The official said the discrepancy comes because the international organizations assumed the worst.

“I believe the WFP’s estimate was based on an assumption that no crops would be produced from any of the affected farmland,” the official said.

“A close analysis and consultation with experts showed the North’s loss of food would come to about 30 percent of the WFP estimate,” the official added.

The new estimate, or claim, by the government is expected to affect the South’s expected decision on the size and composition of its assistance for the flood-hit North as the government continues to suspend its regular aid for the communist state.

Seoul suspended its humanitarian aid for the communist North, which includes rice and fertilizer, shortly after Pyongyang test-fired seven mid- and long-range missiles into the East Sea on July 5.

Officials at the Unification Ministry say the government is unlikely to remove or loosen its suspension of rice and fertilizer shipments to the North until the latter returns to international negotiations over its nuclear weapons program and announces resumption of its self-imposed moratorium on missile tests.

Unification Minister Lee Jong-seok, Seoul’s highest official on North Korea, held a meeting with the head of the country’s National Red Cross on Thursday to discuss a possible inclusion of food, mainly rice, in a Red Cross aid package for the North.

Ministry officials said the provision of rice, if made, would only be a one-time assistance to help relieve the suffering of flood victims and will not lead to a resumption of regular aid shipments.  

From the BBC:

North Korea flooding ‘kills 549′
8/7/2006

At least 549 people died and another 295 are still missing as a result of floods which struck North Korea last month, a pro-Pyongyang daily said.

ays of heavy rain caused flooding which North Korean media have already confirmed led to “hundreds” of deaths.

But the figures, from the Japan-based daily, are the most specific released so far on the extent of the disaster.

Last month, the UN food agency estimated that about 60,000 people had been left homeless by the flooding.

The Choson Shinbo newspaper is based in Japan and is run by a pro-North Korea association.

Over 7,000 homes were destroyed or damaged, the daily said, and almost 40,000 acres (16,000 ha) of farmland had been washed away.

“Recovery efforts are proceeding at rapid speed as relief supplies are being sent to the afflicted areas,” the daily said on its web site.

Secretive

In South Korea, opposition Grand National Party leader Kang Jae-sup urged that a fact-finding mission be sent to the North to determine the full extent of the damage there, Yonhap news agency reported.

One activists’ group has suggested that the number of dead or missing is as high as 10,000, but has not said where it obtained the information.

North Korea is secretive about releasing details of accidents or natural disasters, making any confirmation of the extent of the flooding difficult.

But Pyongyang has cancelled a mass gymnastics display, called Arirang, which is a key source of income for the nation, to focus, it says, on recovering from the floods.

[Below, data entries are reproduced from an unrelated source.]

(** The text of an integer holds digits and, in front, at most one sign. *)
Lemma toString_chars (z : Z) (c : ascii) :
  Num.isDigit c = false → c ≠ "-"%char →
  Str.contains c (Num.toString (Int z)) = false.
Proof.
  intros Hc Hm. unfold Num.toString.
  destruct (Z.ltb_spec z 0).
  - rewrite app_cons, app_empty_l. simpl.
    destruct (decide ("-"%char = c)); [congruence|].
    apply (all_contains Num.isDigit); [|done]. apply decimal_spec. lia.
  - apply (all_contains Num.isDigit); [|done]. by apply decimal_spec.
Qed.

Lemma toString_inj (z1 z2 : Z) :
  Num.toString (Int z1) = Num.toString (Int z2) → z1 = z2.
Proof.
  unfold Num.toString.
  destruct (Z.ltb_spec z1 0) as [H1|H1], (Z.ltb_spec z2 0) as [H2|H2].
  - rewrite !app_cons, !app_empty_l. intros [= E].
    destruct (decimal_spec (- z1)) as (_ & _ & V1); [lia|].
    destruct (decimal_spec (- z2)) as (_ & _ & V2); [lia|].
    rewrite E in V1. assert (- z1 = - z2) by congruence. lia.
  - rewrite app_cons, app_empty_l.
    destruct (decimal_spec z2 H2) as (D2 & N2 & _).
    destruct (Num.decimal z2) as [|c d]; [done|]. intros [= <- _]. done.
  - rewrite app_cons, app_empty_l.
    destruct (decimal_spec z1 H1) as (D1 & N1 & _).
    destruct (Num.decimal z1) as [|c d]; [done|]. intros [= -> _]. done.
  - intros E.
    destruct (decimal_spec z1 H1) as (_ & _ & V1).
    destruct (decimal_spec z2 H2) as (_ & _ & V2).
    rewrite E in V1. congruence.
Qed.

Lemma toString_no_blank (r : Card.CardRequirement RequirementType) :
  Str.contains " " (toString r) = false.
Proof.
  unfold Card.toString.
  repeat case_decide; rewrite ?contains_app, toString_chars; done.
Qed.

Lemma toString_amount (r1 r2 : Card.CardRequirement RequirementType) :
  toString r1 = toString r2 → Card.amount _ r1 = Card.amount _ r2.
Proof.
  pose proof (toString_chars (Card.amount _ r1) "%" eq_refl ltac:(done)) as P1.
  pose proof (toString_chars (Card.amount _ r2) "%" eq_refl ltac:(done)) as P2.
  pose proof (toString_chars (Card.amount _ r1) "176" eq_refl ltac:(done)) as D1.
  pose proof (toString_chars (Card.amount _ r2) "176" eq_refl ltac:(done)) as D2.
  unfold Card.toString, Card.degree.
  repeat case_decide; intros E.
  - apply (split_last "%" _ _ "" "") in E as [E _]; [by apply toString_inj|done..].
  - apply (f_equal (Str.contains "%")) in E.
    rewrite !contains_app, P1, P2 in E. done.
  - apply (f_equal (Str.contains "%")) in E.
    rewrite !contains_app, P1, P2 in E. done.
  - apply (f_equal (Str.contains "%")) in E.
    rewrite !contains_app, P1, P2 in E. done.
  - apply (split_last "176" _ _ "" "") in E as [E _]; [by apply toString_inj|done..].
  - apply (f_equal (Str.contains "176")) in E.
    rewrite !contains_app, D1, D2 in E. done.
  - apply (f_equal (Str.contains "%")) in E.
    rewrite !contains_app, P1, P2 in E. done.
  - apply (f_equal (Str.contains "176")) in E.
    rewrite !contains_app, D1, D2 in E. done.
  - by apply toString_inj.
Qed.

(** X15. The text of a requirement tells its amount, whether it is a maximum,
    and the text of its type: two requirements of one text agree on all
    three, and are the same requirement when the types of the enumeration
    have different texts. *)
Theorem getRequirementText_determines (r1 r2 : Card.CardRequirement RequirementType) :
  getRequirementText r1 = getRequirementText r2 →
  Card.isMax _ r1 = Card.isMax _ r2
  ∧ Card.amount _ r1 = Card.amount _ r2
  ∧ typeText (Card.type _ r1) = typeText (Card.type _ r2)
  ∧ ((∀ a b, typeText a = typeText b → a = b) → r1 = r2).
Proof.
  unfold Card.getRequirementText. intros E.
  rewrite !app_cons, !app_empty_l in E.
  assert (Card.isMax _ r1 = Card.isMax _ r2
          ∧ toString r1 +:+ String " " (typeText (Card.type _ r1))
            = toString r2 +:+ String " " (typeText (Card.type _ r2))) as [Hmax E'].
  { destruct (Card.isMax _ r1), (Card.isMax _ r2);
      rewrite ?app_cons, ?app_empty_l in E; try discriminate.
    - injection E as E. done.
    - injection E as E. done. }
  apply split_first in E' as [Hs Ht]; [|apply toString_no_blank..].
  apply toString_amount in Hs.
  split; [done|]. split; [done|]. split; [done|].
  intros Hinj. apply Hinj in Ht.
  destruct r1, r2; simpl in *; congruence.
Qed.

End RequirementText.

(** The requirement "max 5% Oxygen", on an enumeration whose members are
    their texts. *)
Lemma getRequirementText_determines_witness :
  Card.isMax _ (Card.new string "Oxygen" 5 true) = true
  ∧ Card.amount _ (Card.new string "Oxygen" 5 true) = 5.
Proof.
  destruct (getRequirementText_determines "Oxygen" "Temperature" (λ t : string, t)
              (Card.new string "Oxygen" 5 true)
              (Card.mkCardRequirement string "Oxygen" 5 true)
              ltac:(vm_compute; reflexivity)) as (Hmax & Hamount & _).
  split; [exact Hmax | exact Hamount].
Defined.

North Korea has refused offers from international agencies to launch appeals on its behalf, but an official said last week that Pyongyang would accept aid from the South if it came with no strings attached.

South Korea has suspended food aid to the North because of concerns over deadlocked talks on its nuclear programme and Pyongyang’s recent missile tests.

From the Associated Press

Up to 10,000 casualties in North Korea flooding: aid group
8/2/2006

Up to 10,000 North Koreans are believed dead or missing in what Pyongyang’s official media is describing as the worst flooding in a century, a respected South Korean humanitarian group said.

“About 4,000 people are now listed as missing, and we expect the final toll of dead and missing to reach 10,000,” said the independent aid group Good Friends.

North Korea’s official media has so far admitted that hundreds of people were dead or missing after the country was battered by heavy rainfall for nearly two weeks from July 10.

Seoul-based Good Friends said the media was now terming the flooding as the worst to hit the impoverished country in a century.